The process can be summarized as follows:

  • The user specifies an initial word and the number of sentences desired in the text.
  • Fojiba-Jabba, having previously analyzed a set of texts in order to gather statistics on which words follow which words, uses these data to generate the next word.
  • This process repeats until the desired number of sentences is obtained.

Problems

There are, however, several problems with this method:

  • The corpus available is too limited to attempt anything but an Order-1 Markov Chain (anything higher results in what is essentially the original text itself).
  • An Order-1 Markov Chain is often too retarded to produce anything but rather ungrammatical (and clearly fake) sentences.

Possible Solutions/To Do

  • Use highly advanced linguistic knowledge to improve grammaticality (e.g., a noun or an adjective must follow a determiner). A Brill Part-of-Speech Tagger or the Stanford Parser may be useful.
  • Use google to find likely following words, or to increase the dataset somehow.
  • Find a better POS tagger.
  • Improve the equivalence classes (currently history of one word) through stemming or semantic grouping. (Maybe syntactic grouping too...but maybe too similar to what was tried with the RTNs).
  • Next word depends on previous word AND syntactic group (not just one).
  • Add some sort of tag to beginning and ends of sentences: don't want beginning of one sentence to depend on end of last, and sentences often begin (and end?) in certain ways.
  • Dynamic-order chaining: use higher order n-grams when enough data, and lower order n-grams when not.

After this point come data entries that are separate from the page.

Lemma call_screened : Screen (call_request (Authorization cred) (str "127.0.0.1") port body) (mkAuthPolicy (Authorization cred) port) = None.
Proof using All.
  unfold Screen. change (CountHeader _ AUTHORIZATION) with 1. change (CountHeader _ HOST) with 1.
  change (Header _ AUTHORIZATION) with (Some (Authorization cred)). change (Header _ HOST) with (Some (str "127.0.0.1" ++ [COLON] ++ to_chars port)).
  cbn [Z.eqb Pos.eqb negb from_option id expected_authorization Http.port]. unfold id. rewrite (proj2 (ConstantTimeEquals_spec _ _) eq_refl). cbn [negb].
  destruct (to_chars_digits port) as (H1 & H2 & H3); [lia|]. rewrite (proj2 (IsLoopbackHost_spec _ _ Hport)); [by vm_compute|].
  exists (str "127.0.0.1"). split; [unfold LOOPBACK_NAMES; set_solver|]. right. exists (to_chars port). split_and!; try done.
  unfold zlen. pose proof (length_to_chars port). lia.
Qed.
End call.

(** ** Lemmas: replies *)

(** The announced length of one line. *)
Definition scan_line (acc : option Z * Z) (line : bytes) : option Z * Z :=
  match find [COLON] line with
  | Some colon =>
      if IEquals (take colon line) CONTENT_LENGTH then (ParseLength (TrimOws (drop (colon + 1) line)) MAX_RESPONSE_BYTES, acc.2 + 1) else acc
  | None => acc
  end.

Lemma scan_lengths_section lines : forall l fuel len count, Forall (fun l => no_cr l /\ l <> []) (l :: lines) -> (length (section l lines) <= fuel)%nat ->
  scan_lengths fuel (section l lines) len count = foldl scan_line (len, count) (l :: lines).
Proof.
  induction lines as [|l' lines IH]; intros l fuel len count F Hf; apply Forall_cons in F as [[Hl Hne] F].
  all: destruct fuel as [|fuel]; [unfold section in Hf; destruct l; cbn in Hf; [done|lia]|].
  1: pose proof (cut_line l [] Hl) as [E1 E2]. 2: pose proof (cut_line l (l' :: lines) Hl) as [E1 E2].
  all: destruct (section l _) as [|c t] eqn:Es; [unfold section in Es; by destruct l|].
  all: cbn [scan_lengths]; rewrite E1, E2; cbn [foldl]; unfold scan_line at 1; cbn [snd].
  - destruct (find [COLON] l) as [i|]; [destruct (IEquals _ _)|]; by destruct fuel.
  - assert (length (section l' lines) <= fuel)%nat as Hf'.
    { rewrite section_cons in Es. apply (f_equal length) in Es. rewrite !length_app in Es. rewrite <- Es in Hf. cbn in Hf. lia. }
    unfold scan_line at 2. destruct (find [COLON] l) as [i|]; [destruct (IEquals _ _)|]; by apply IH.
Qed.

(** The head the server writes. *)
Definition status_line (status : HttpStatus) : bytes := str "HTTP/1.1 " ++ to_chars (status_code status) ++ [SP] ++ ReasonPhrase status.
Definition response_headers (status : HttpStatus) (body content_type : bytes) : list (bytes * bytes) :=
  [(CONTENT_TYPE, content_type); (CONTENT_LENGTH, to_chars (zlen body)); (str "Connection", str "close");
   (str "X-Content-Type-Options", str "nosniff")] ++
  (if bool_decide (status = Unauthorized) then [(str "WWW-Authenticate", str "Basic realm=" ++ QUOTE ++ str "amarian" ++ QUOTE)] else []).
Definition response_head (status : HttpStatus) (body content_type : bytes) : bytes :=
  section (status_line status) (map line_of (response_headers status body content_type)).

Lemma RenderResponse_text status body content_type :
  RenderResponse status body content_type = response_head status body content_type ++ HEADER_TERMINATOR ++ body.
Proof.
  unfold RenderResponse, response_head, response_headers, status_line. rewrite map_app. cbn [map app]. rewrite !section_cons. unfold section, line_of. cbn [map fst snd].
  destruct (bool_decide _); cbn [map concat fst snd]; rewrite ?app_nil_r, <- !app_assoc; reflexivity.
Qed.

Section reply.
Context (status : HttpStatus) (body content_type : bytes) (Hct : no_cr content_type) (Hbody : zlen body <= MAX_RESPONSE_BYTES).
Abbreviation head := (response_head status body content_type).

Lemma length_digits : ParseLength (to_chars (zlen body)) MAX_RESPONSE_BYTES = Some (zlen body) /\
  Forall (fun c => c <> COLON /\ c <> Byte.x5d /\ c <> CR /\ c <> SP /\ c <> HT) (to_chars (zlen body)).
Proof using Hbody.
  pose proof (zlen_nonneg body). unfold MAX_RESPONSE_BYTES in *. rewrite Z.shiftl_mul_pow2 in * by lia.
  split; [apply ParseLength_to_chars; lia|]. apply digits_chars, to_chars_digits. lia.
Qed.

Lemma status_plain : no_cr (status_line status).
Proof. clear. destruct status; repeat constructor; done. Qed.

Lemma lines_plain : Forall (fun l => no_cr l /\ l <> []) (map line_of (response_headers status body content_type)).
Proof using Hct Hbody.
  destruct length_digits as [_ D]. unfold response_headers. rewrite map_app. apply Forall_app. split.
  - unfold line_of. cbn [map fst snd]. repeat (apply Forall_cons; split); try (apply Forall_nil; exact I); (split; [|done]); unfold no_cr; rewrite ?Forall_app; split_and!.
    all: try exact Hct; try (repeat constructor; done).
    eapply Forall_impl; [exact D|]; naive_solver.
  - destruct (bool_decide _); [|done]. repeat constructor; done.
Qed.

Lemma head_read : read_head head = inr (status_code status, Some (zlen body)).
Proof using Hct Hbody.
  unfold read_head. destruct (cut_line _ (map line_of (response_headers status body content_type)) status_plain) as [E1 E2].
  unfold response_head. rewrite E1, E2. destruct length_digits as [P D]. pose proof lines_plain as F. clear E1 E2.
  set (lines := map line_of _) in *. assert (exists l ls, lines = l :: ls) as (l & ls & El) by (unfold lines, response_headers; cbn; eauto).
  rewrite El in *. rewrite scan_lengths_section by done. rewrite <- El. unfold lines. clear El F l ls lines.
  assert (scan_line (None, 0) (line_of (CONTENT_TYPE, content_type)) = (None, 0)) as E1 by reflexivity.
  assert (scan_line (None, 0) (line_of (CONTENT_LENGTH, to_chars (zlen body))) = (Some (zlen body), 1)) as E2.
  { unfold scan_line, line_of. cbn [fst snd]. pose proof (find_at COLON [] CONTENT_LENGTH (SP :: to_chars (zlen body)) ltac:(repeat constructor; done)) as E.
    cbn [app] in E |- *. rewrite E, take_app_length. change (IEquals CONTENT_LENGTH CONTENT_LENGTH) with true. cbv iota.
    rewrite drop_app_ge by lia. replace (length CONTENT_LENGTH + 1 - length CONTENT_LENGTH)%nat with 1%nat by lia. cbn [drop].
    assert (TrimOws (SP :: to_chars (zlen body)) = to_chars (zlen body)) as ->; [|by rewrite P].
    change (TrimOws (SP :: to_chars (zlen body))) with (TrimOws (to_chars (zlen body))). apply TrimOws_plain. eapply Forall_impl; [exact D|]; naive_solver. }
  unfold response_headers. rewrite map_app, foldl_app. cbn [map foldl]. rewrite E1, E2.
  destruct status; reflexivity.
Qed.

Lemma head_found rest : find HEADER_TERMINATOR (head ++ HEADER_TERMINATOR ++ rest) = Some (length head).
Proof using Hct Hbody. apply find_terminator; [apply status_plain|apply lines_plain]. Qed.

Lemma whole_reply rest at_eof : Split (RenderResponse status body content_type ++ rest) at_eof = mkParsed RComplete (status_code status) body [].
Proof using Hct Hbody.
  unfold Split. rewrite RenderResponse_text, <- !app_assoc, head_found, take_app_length, head_read.
  assert (drop (length head + 4) (head ++ HEADER_TERMINATOR ++ body ++ rest) = body ++ rest) as ->.
  { rewrite app_assoc. apply drop_app_length'. by rewrite length_app. }
  rewrite zlen_app. pose proof (zlen_nonneg rest). destruct (Z.ltb_spec (zlen body + zlen rest) (zlen body)); [lia|].
  unfold zlen at 1. by rewrite Nat2Z.id, take_app_length.
Qed.

Lemma cut_reply a b : RenderResponse status body content_type = a ++ b -> b <> [] -> zlen a <= MAX_RESPONSE_BYTES ->
  Split a false = need_more /\ r_state (Split a true) = RMalformed.
Proof using Hct Hbody.
  intros E Hb Ha. rewrite RenderResponse_text in E. unfold Split. destruct (find HEADER_TERMINATOR a) as [i|] eqn:Ei.
  - pose proof (find_Some_fits _ _ _ Ei) as Hf. change (length HEADER_TERMINATOR) with 4%nat in Hf. pose proof (find_app _ _ b _ Ei) as Ei'.
    rewrite <- E, head_found in Ei'. assert (i = length head) as -> by congruence. clear Ei'. assert (take (length head) a = head) as ->.
    { rewrite <- (take_app_le a b) by lia. rewrite <- E. apply take_app_length. }
    rewrite head_read. destruct (Z.ltb_spec (zlen (drop (length head + 4) a)) (zlen body)); [done|]. exfalso.
    apply (f_equal length) in E. rewrite !length_app in E. change (length HEADER_TERMINATOR) with 4%nat in E. unfold zlen in *. rewrite length_drop in *.
    destruct b; [done|]. cbn [length] in E. lia.
  - destruct (Z.gtb_spec (zlen a) MAX_RESPONSE_BYTES); [lia|]. done.
Qed.

Lemma received_whole events : receive (RenderResponse status body content_type) events = Some (inr (mkParsed RComplete (status_code status) body [])).
Proof using Hct Hbody. pose proof (whole_reply [] false) as W. rewrite app_nil_r in W. destruct events; cbn [receive]; unfold ParseResponse; by rewrite W. Qed.

(** Whatever the packets are, the loop reads the reply. *)
Lemma received chunks : forall got, zlen (RenderResponse status body content_type) <= MAX_RESPONSE_BYTES ->
  got ++ concat chunks = RenderResponse status body content_type ->
  receive got (map Chunk chunks) = Some (inr (mkParsed RComplete (status_code status) body [])).
Proof using Hct Hbody.
  induction chunks as [|c chunks IH]; intros got Hs E; cbn [concat] in E.
  - rewrite app_nil_r in E. subst got. by rewrite received_whole.
  - destruct (decide (c ++ concat chunks = [])) as [En|Hn].
    + rewrite En, app_nil_r in E. subst got. by rewrite received_whole.
    + cbn [map receive]. unfold ParseResponse. rewrite <- E in Hs. rewrite !zlen_app in Hs. pose proof (zlen_nonneg c). pose proof (zlen_nonneg (concat chunks)).
      destruct (cut_reply got (c ++ concat chunks)) as [-> _]; [done|done|lia|]. cbn [r_state need_more].
      rewrite zlen_app. destruct (Z.gtb_spec (zlen got + zlen c) MAX_RESPONSE_BYTES); [lia|]. apply IH; [rewrite <- E, !zlen_app; lia|by rewrite <- app_assoc].
Qed.
End reply.

(** ** Claims *)

(** A client that has read the server's cookie is served: the call it writes is framed,
    whatever follows it, as one request with exactly the body the client meant, and passes
    the screen of a server that expects that credential on that port. *)
Theorem client_request_served (file : option bytes) (bad : bool) (cred : bytes) (port : Z) (body rest : bytes) :
  Cookie_Read file bad = inr cred -> 0 <= port < 2 ^ 16 -> zlen body <= MAX_REQUEST_BYTES ->
  let call := RenderCall (Authorization cred) (str "127.0.0.1") port body in
  let framed := FrameRequest (call ++ rest) in
  state framed = Complete /\ Http.body (request framed) = body /\ consumed framed = zlen call /\
  Screen (request framed) (mkAuthPolicy (Authorization cred) port) = None.
Proof.
  intros (Hne & Hl)%Cookie_Read_small Hp Hb call framed. unfold framed, call. rewrite RenderCall_text.
  rewrite request_framed by (by apply call_ok). split_and!; [done..|]. by apply call_screened.
Qed.
(* ===== verification/Rpc.v ===== *)
(** * The methods a node serves (rpc/dispatch.cpp)

    Each method as a computation on the node's chain, pool and wallet that ends in a JSON
    value or an error, with the hashes it hands to the peer manager.  The pool is the one the
    daemon's keeper owns, so it follows the chain state's notifications (Daemon.v). *)

From Stdlib Require Import String.
From S2P Require Import Prelude Overflow Serialize Hex Crypto Primitives Target Work Asert Issuance Params Merkle Sighash Validation Genesis BlockIndex Coins Connect BlockStore ChainState Mempool MempoolInv BlockAssembler Message Protocol Handshake AddressBook PeerConnection PeerManager Daemon Address CoinSelection Mnemonic Signing TxBuilder WalletDb Wallet JsonValue.
From stdpp Require Import gmap strings.
#[local] Open Scope Z_scope.

Module Rpc.
Import Params Validation BlockIndex Connect BlockStore ChainState BlockAssembler Daemon JsonValue.

(** ** Errors *)

Inductive RpcError :=
  | UnknownMethod | InvalidParams | MalformedHex | MalformedBlock | MalformedTransaction | NoPayout | NoMempool
  | TemplateFailed | MiningNotPermitted | NotSolved | SelfRejected | ChainFault.

Definition Describe_rpc (error : RpcError) : string :=
  match error with
  | UnknownMethod => "no such method"
  | InvalidParams => "the arguments are not of the shape this method takes"
  | MalformedHex => "an argument was not hex of the required length"
  | MalformedBlock => "the submitted bytes are not an encoded block"
  | MalformedTransaction => "the submitted bytes are not an encoded transaction"
  | NoPayout => "no payout lock was given and this node was started without one"
  | NoMempool => "this node was started without a transaction pool"
  | TemplateFailed => "this node could not assemble a block it would accept"
  | MiningNotPermitted => "this network's proof of work is real, so mine with getblocktemplate"
  | NotSolved => "the nonce budget ran out before a solution was found"
  | SelfRejected => "this node's own rules refused a block this node built"
  | ChainFault => "this node's storage contradicts its own chain"
  end%string.
(* ===== verification/RpcServer.v ===== *)
(** * Calls from end to end (rpc/http.cpp: [AnswerJsonRpc]; rpc/server.cpp; the client's side
    of a call in rpc/client.cpp and cli/amarian_cli.cpp)

    A request's body as a call and its answer as a JSON envelope, the life of a connection,
    the limit on open ones, and what the client makes of the reply. *)

From Stdlib Require Import String.
From S2P Require Import Prelude Overflow Serialize Hex Text Crypto Primitives Params Validation BlockIndex Coins BlockStore ChainState Mempool MempoolInv Daemon CoinSelection Signing WalletDb Wallet JsonValue Http RpcClient Rpc.
From stdpp Require Import gmap strings.
#[local] Open Scope Z_scope.

Module RpcServer.
Import BlockStore JsonValue Http RpcClient.

(** ** Envelopes *)

Definition MakeError (code : Z) (message : string) : json := object [("code", JInteger code); ("message", text message)]%string.

Definition Envelope (id payload : json) (is_result : bool) : json :=
  object [("result", if is_result then payload else JNull); ("error", if is_result then JNull else payload); ("id", id)]%string.

Record RpcAnswer := mkAnswer { ans_status : HttpStatus; ans_body : bytes }.

(** ** The client's side *)

Definition RenderCallBody `{JsonText} (method : bytes) (params : json) (id : Z) : bytes :=
  dump (object [("jsonrpc", text "2.0"); ("id", JInteger id); ("method", JString method); ("params", params)]%string).

Definition ParseArgument `{JsonText} (word : bytes) : json :=
  let digits := negb (bool_decide (word = [])) && all_digits word in
  if digits && (zlen word >? 20) then JString word
  else match parse word with
       | None => JString word
       | Some parsed => parsed
       end.

Definition EXIT_SUCCESS : Z := 0.
Definition EXIT_RPC_ERROR : Z := 1.
Definition EXIT_TRANSPORT : Z := 3.
Definition REQUEST_ID : Z := 1.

Recursive Transition Networks

Another method of text generation involves Recursive Transition Networks. While more grammatical than Markov Chains by design (in theory; in practice, they also sort of suck), they are slightly more difficult to implement and, unless cleverly manufactured, have less of the idiosyncratic charm that Markov Chain-fans find so endearing.

Process

Text generation using Recursive Transition Networks proceeds as follows:

  • Fojiba-Jabba takes a set of texts, and runs a part-of-speech tagger through them. Two hash maps are created: one mapping each word to its possible parts-of-speech (e.g., 'can' to 'noun' and 'modal') and one mapping each part-of-speech to its possible words (e.g., 'verb' to 'lick' and 'frolic'). A rules array containing every sequence of part-of-speech tags that any sentence contains is also created.
  • To generate a sentence, Fojiba-Jabba picks a random element (a sequence of part-of-speech tags) from the rules array. It then maps each of these tags to an English word using its hash map, thereby generating a sentence.

Problems

  • Parts-of-speech alone are not enough to guarantee grammaticality, so the sentences produced by the RTN are still very ungrammatical.

Possible Solutions

  • Create a set of rules by hand.

Ideas

  • Percentage-based text generation with a large corpus (e.g., google). (The author has forgotten what this means.)
  • Match rarities (capitalization, slang) and content (e.g., the kitchen).
  • Work backwards from writer identification (removing headers and identifiers).
  • Use Nomlex (or Celex or NomBank or PropBank or...).
  • Start by generating NPs, PPs, etc.
  • Determine user-specific collocations (using relative frequency ratios).
  • Microsoft(!)'s AMALGAM.

Current

  • Statistical analyses are being performed on Lyric Doshi's infamous and poopy writings. The goal, good sirs, is unknown. O:-) (To do: vowel elongation (yaaay), likey?, stock phrases (oh boy!, goodness, sir))

To Do

  • Work on Smoke Alarm.